» **Work request**: Wherever the string "Import" turns up in the data, copy the whole line.

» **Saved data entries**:

-----

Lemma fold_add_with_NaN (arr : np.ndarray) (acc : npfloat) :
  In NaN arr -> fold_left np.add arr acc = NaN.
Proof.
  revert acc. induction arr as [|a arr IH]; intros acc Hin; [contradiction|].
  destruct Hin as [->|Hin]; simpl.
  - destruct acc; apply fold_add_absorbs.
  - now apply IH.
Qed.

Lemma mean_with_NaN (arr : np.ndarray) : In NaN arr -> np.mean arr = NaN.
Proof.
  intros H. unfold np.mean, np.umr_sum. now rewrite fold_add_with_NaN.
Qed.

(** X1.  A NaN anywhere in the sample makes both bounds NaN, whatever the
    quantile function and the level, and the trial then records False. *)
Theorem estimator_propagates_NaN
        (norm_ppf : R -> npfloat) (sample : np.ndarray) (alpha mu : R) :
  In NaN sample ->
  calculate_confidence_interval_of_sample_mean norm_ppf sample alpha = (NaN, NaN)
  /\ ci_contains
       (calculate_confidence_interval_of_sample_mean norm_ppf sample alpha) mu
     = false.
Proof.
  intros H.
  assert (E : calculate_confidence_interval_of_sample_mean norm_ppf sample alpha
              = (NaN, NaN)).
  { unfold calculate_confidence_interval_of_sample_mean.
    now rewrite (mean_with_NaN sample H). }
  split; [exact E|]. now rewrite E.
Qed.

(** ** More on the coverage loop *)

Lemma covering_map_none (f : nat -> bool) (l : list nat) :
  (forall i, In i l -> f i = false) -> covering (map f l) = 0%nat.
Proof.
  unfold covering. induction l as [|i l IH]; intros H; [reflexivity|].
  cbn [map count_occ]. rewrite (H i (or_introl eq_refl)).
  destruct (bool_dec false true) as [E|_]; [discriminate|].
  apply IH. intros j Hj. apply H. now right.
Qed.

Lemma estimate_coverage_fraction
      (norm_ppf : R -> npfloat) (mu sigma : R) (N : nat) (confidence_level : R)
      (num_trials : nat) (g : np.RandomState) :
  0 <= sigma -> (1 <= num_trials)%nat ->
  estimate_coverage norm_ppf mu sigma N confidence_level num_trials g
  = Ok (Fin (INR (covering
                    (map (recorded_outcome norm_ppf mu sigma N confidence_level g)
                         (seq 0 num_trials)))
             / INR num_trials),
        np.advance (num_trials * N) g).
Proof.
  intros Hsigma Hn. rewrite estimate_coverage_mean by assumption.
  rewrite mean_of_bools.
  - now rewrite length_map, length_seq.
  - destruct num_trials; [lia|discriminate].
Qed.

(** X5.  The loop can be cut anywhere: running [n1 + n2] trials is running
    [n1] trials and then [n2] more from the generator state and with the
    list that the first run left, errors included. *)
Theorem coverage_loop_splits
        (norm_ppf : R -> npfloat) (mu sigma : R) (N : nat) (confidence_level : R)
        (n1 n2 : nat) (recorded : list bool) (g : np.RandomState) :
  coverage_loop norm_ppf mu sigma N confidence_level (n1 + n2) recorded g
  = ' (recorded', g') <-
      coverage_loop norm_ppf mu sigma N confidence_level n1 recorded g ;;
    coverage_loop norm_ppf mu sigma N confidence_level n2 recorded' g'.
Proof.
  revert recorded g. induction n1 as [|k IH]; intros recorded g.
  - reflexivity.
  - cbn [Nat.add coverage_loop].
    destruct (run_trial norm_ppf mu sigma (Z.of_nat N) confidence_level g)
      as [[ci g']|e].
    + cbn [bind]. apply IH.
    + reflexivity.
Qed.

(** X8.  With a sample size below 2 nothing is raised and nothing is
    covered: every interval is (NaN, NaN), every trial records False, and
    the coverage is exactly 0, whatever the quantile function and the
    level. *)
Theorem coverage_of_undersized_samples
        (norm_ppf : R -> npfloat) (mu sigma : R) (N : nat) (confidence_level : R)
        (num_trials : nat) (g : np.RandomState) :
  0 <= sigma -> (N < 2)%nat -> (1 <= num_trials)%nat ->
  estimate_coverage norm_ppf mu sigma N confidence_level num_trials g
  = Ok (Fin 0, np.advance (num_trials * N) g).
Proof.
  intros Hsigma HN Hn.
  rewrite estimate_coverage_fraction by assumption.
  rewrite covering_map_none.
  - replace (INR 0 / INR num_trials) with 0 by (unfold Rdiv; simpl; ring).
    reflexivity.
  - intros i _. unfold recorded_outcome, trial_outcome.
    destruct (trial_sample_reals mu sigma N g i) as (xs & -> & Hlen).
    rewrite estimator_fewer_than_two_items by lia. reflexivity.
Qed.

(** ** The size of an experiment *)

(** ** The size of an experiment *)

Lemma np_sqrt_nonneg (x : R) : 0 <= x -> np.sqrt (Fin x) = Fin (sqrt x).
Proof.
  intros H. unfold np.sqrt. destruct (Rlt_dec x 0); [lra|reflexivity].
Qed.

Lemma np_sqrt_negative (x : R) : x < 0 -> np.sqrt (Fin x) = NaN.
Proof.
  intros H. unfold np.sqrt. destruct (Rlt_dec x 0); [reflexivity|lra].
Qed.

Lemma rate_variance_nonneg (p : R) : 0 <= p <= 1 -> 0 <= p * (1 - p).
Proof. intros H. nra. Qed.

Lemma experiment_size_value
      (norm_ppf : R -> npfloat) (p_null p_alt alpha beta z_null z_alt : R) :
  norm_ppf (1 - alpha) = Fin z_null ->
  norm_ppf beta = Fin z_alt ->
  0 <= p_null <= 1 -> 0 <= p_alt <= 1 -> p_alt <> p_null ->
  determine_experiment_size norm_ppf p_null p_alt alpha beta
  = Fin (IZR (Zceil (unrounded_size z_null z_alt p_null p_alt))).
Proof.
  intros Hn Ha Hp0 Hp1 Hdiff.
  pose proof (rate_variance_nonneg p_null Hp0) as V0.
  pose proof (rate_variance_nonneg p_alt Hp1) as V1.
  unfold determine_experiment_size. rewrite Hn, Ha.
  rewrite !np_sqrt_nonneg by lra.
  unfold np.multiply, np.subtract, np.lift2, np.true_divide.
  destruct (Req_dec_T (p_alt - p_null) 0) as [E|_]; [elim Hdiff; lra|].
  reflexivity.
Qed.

-----

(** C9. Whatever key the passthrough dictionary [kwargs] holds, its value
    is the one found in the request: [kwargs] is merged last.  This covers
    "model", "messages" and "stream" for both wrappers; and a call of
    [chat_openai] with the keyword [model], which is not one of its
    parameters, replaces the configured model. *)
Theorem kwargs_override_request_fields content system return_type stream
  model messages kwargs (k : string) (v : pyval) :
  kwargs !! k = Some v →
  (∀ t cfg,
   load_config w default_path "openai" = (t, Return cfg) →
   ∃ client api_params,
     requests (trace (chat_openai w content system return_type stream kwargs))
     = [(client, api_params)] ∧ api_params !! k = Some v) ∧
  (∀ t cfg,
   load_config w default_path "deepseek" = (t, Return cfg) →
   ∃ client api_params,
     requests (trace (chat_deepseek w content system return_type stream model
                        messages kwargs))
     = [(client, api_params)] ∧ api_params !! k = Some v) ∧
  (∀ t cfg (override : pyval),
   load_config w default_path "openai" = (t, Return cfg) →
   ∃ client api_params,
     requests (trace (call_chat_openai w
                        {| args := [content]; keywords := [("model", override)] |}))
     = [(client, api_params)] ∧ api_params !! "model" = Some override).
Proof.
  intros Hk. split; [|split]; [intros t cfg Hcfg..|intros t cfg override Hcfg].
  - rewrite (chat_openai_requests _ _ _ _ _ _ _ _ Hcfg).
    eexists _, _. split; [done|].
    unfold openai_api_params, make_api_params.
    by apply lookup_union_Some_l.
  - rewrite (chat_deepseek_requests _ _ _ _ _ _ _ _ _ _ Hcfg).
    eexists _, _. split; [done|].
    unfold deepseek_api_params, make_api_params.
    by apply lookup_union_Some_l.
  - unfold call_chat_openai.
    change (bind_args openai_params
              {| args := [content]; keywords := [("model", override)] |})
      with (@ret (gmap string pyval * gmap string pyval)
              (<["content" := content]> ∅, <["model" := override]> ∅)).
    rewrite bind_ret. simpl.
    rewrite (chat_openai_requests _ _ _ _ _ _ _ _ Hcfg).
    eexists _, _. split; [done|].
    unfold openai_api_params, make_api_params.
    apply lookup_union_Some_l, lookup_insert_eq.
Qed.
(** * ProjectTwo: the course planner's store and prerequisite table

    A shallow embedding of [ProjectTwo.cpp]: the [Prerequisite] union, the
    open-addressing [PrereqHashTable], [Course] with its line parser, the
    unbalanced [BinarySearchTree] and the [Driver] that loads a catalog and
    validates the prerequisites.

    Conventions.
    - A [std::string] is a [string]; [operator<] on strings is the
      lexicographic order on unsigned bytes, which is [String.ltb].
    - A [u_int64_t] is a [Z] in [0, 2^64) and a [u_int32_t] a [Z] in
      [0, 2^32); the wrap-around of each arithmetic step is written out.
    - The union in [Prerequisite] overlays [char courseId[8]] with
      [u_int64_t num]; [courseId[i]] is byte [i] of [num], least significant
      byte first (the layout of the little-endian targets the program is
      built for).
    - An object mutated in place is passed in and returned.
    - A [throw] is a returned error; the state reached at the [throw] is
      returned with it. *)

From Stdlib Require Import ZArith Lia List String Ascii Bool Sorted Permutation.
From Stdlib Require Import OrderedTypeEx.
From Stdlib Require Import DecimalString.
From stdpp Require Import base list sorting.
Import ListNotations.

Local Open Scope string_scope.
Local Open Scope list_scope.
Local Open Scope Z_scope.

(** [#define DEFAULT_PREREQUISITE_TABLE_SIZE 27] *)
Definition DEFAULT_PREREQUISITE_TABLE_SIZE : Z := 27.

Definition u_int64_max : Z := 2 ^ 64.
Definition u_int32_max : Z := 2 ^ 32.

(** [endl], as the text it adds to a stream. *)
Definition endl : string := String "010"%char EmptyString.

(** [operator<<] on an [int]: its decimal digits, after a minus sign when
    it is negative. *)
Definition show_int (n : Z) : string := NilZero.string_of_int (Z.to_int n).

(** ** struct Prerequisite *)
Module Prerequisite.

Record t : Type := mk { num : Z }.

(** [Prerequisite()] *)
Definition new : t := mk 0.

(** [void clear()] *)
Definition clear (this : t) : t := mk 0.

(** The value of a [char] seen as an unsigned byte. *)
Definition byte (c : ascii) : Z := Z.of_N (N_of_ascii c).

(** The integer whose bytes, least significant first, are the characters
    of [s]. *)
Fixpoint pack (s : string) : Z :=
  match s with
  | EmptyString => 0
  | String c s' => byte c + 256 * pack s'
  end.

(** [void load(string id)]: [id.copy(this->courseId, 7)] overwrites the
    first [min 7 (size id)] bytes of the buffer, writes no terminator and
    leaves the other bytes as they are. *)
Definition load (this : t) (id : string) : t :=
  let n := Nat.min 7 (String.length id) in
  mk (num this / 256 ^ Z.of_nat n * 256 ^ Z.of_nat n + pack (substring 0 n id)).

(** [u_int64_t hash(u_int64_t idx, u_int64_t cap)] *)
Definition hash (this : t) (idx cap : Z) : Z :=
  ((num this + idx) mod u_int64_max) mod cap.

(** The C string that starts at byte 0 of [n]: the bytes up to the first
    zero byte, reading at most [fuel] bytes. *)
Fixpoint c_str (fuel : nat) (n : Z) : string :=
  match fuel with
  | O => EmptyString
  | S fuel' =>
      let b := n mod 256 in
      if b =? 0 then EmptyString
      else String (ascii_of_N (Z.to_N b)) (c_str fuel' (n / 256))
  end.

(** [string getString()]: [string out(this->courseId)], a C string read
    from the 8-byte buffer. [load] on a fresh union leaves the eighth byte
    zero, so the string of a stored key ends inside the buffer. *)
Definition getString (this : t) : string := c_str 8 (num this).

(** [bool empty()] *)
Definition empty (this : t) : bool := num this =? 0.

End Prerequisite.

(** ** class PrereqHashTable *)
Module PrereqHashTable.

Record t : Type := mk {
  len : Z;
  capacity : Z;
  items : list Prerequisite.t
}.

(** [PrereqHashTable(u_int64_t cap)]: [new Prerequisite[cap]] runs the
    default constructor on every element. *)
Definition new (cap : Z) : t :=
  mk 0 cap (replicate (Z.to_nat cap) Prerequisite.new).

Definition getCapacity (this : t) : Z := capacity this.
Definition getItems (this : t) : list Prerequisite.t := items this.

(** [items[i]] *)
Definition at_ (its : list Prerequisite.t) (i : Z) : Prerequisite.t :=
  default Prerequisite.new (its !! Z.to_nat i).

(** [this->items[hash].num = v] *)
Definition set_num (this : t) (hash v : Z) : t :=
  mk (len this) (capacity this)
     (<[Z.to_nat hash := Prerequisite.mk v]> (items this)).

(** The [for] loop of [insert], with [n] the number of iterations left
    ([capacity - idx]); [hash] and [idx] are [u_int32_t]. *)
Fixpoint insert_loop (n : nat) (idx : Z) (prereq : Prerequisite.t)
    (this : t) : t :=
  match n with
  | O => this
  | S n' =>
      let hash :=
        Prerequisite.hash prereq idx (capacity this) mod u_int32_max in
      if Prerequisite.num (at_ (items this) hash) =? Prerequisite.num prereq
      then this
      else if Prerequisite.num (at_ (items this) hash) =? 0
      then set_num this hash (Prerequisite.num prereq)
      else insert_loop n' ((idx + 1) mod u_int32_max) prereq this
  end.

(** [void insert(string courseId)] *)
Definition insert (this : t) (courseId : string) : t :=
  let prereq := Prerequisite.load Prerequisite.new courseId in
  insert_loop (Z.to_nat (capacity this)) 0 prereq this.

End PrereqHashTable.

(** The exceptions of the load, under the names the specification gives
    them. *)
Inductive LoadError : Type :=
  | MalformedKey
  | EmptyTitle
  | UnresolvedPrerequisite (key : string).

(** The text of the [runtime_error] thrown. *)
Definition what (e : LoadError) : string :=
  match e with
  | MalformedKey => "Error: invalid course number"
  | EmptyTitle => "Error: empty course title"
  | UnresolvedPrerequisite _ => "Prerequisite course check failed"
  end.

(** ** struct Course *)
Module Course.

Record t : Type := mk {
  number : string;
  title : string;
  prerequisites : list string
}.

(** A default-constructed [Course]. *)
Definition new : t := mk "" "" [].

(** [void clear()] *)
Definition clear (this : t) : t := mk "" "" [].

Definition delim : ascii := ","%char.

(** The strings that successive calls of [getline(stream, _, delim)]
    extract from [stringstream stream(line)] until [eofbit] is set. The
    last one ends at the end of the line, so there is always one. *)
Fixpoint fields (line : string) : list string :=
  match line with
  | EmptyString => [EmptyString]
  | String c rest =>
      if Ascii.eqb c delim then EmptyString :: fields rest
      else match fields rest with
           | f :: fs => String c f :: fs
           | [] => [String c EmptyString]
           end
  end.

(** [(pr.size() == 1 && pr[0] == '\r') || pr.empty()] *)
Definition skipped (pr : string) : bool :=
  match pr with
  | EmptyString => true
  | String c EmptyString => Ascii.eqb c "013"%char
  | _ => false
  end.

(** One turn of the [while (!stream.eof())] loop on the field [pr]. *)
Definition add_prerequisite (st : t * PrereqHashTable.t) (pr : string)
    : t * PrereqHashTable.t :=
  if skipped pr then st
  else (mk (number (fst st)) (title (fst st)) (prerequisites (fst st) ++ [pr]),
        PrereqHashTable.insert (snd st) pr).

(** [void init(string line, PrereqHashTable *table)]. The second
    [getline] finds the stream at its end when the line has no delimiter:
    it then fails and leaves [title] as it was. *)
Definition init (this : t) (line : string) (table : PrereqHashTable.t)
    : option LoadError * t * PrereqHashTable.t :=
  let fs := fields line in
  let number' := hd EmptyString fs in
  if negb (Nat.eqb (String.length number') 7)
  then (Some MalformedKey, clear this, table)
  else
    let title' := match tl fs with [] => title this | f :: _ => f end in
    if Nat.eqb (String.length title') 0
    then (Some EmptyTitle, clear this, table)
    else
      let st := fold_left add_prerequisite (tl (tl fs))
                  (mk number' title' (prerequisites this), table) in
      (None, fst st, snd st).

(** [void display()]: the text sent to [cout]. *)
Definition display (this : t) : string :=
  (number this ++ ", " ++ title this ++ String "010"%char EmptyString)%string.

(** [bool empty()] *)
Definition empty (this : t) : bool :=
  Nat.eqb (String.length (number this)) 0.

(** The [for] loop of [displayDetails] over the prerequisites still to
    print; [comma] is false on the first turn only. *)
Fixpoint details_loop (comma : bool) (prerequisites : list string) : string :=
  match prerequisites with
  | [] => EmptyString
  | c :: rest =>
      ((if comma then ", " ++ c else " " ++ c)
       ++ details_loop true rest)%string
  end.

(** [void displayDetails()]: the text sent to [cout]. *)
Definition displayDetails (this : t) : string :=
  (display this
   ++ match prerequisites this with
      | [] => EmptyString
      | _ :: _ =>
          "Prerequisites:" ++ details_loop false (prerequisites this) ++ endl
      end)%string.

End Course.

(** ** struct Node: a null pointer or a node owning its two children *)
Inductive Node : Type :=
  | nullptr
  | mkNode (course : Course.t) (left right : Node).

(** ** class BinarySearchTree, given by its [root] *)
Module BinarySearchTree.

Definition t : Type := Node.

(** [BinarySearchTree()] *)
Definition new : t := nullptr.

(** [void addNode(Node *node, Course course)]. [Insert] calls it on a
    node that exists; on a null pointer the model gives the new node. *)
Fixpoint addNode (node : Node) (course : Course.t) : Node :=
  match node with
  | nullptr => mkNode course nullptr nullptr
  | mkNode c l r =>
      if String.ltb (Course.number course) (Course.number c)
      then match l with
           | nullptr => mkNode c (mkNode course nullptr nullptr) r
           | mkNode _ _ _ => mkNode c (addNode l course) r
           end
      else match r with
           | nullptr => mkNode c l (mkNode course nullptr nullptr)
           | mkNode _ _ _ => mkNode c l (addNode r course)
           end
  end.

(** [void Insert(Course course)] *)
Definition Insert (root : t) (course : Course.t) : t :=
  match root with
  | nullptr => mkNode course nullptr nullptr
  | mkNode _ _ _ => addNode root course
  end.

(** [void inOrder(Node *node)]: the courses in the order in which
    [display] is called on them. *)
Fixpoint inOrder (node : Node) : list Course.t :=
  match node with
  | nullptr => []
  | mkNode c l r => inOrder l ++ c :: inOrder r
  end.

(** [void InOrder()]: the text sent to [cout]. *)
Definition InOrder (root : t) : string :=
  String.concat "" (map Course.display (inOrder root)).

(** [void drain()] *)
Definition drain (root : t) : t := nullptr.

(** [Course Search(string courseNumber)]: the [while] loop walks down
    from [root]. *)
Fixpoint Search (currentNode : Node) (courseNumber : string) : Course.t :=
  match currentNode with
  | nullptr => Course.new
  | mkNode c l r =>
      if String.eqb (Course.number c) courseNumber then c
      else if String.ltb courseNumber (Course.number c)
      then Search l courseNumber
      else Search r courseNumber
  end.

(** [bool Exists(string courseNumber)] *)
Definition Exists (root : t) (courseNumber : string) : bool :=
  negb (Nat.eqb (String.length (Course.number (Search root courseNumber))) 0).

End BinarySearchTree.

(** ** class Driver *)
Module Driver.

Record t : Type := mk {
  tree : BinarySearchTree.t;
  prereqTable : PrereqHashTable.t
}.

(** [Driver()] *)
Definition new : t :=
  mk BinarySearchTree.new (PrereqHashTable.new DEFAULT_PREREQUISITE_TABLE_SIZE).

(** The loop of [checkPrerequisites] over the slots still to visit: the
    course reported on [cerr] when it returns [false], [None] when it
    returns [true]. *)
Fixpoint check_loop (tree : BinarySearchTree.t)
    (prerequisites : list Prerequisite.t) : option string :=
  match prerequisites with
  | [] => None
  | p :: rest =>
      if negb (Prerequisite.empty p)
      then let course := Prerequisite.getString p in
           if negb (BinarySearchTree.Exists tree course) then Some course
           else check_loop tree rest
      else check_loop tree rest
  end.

-----

» **Expected answer**:
From Stdlib Require Import ZArith Lia List String Ascii Bool Sorted Permutation.
From Stdlib Require Import OrderedTypeEx.
From Stdlib Require Import DecimalString.
From stdpp Require Import base list sorting.
Import ListNotations.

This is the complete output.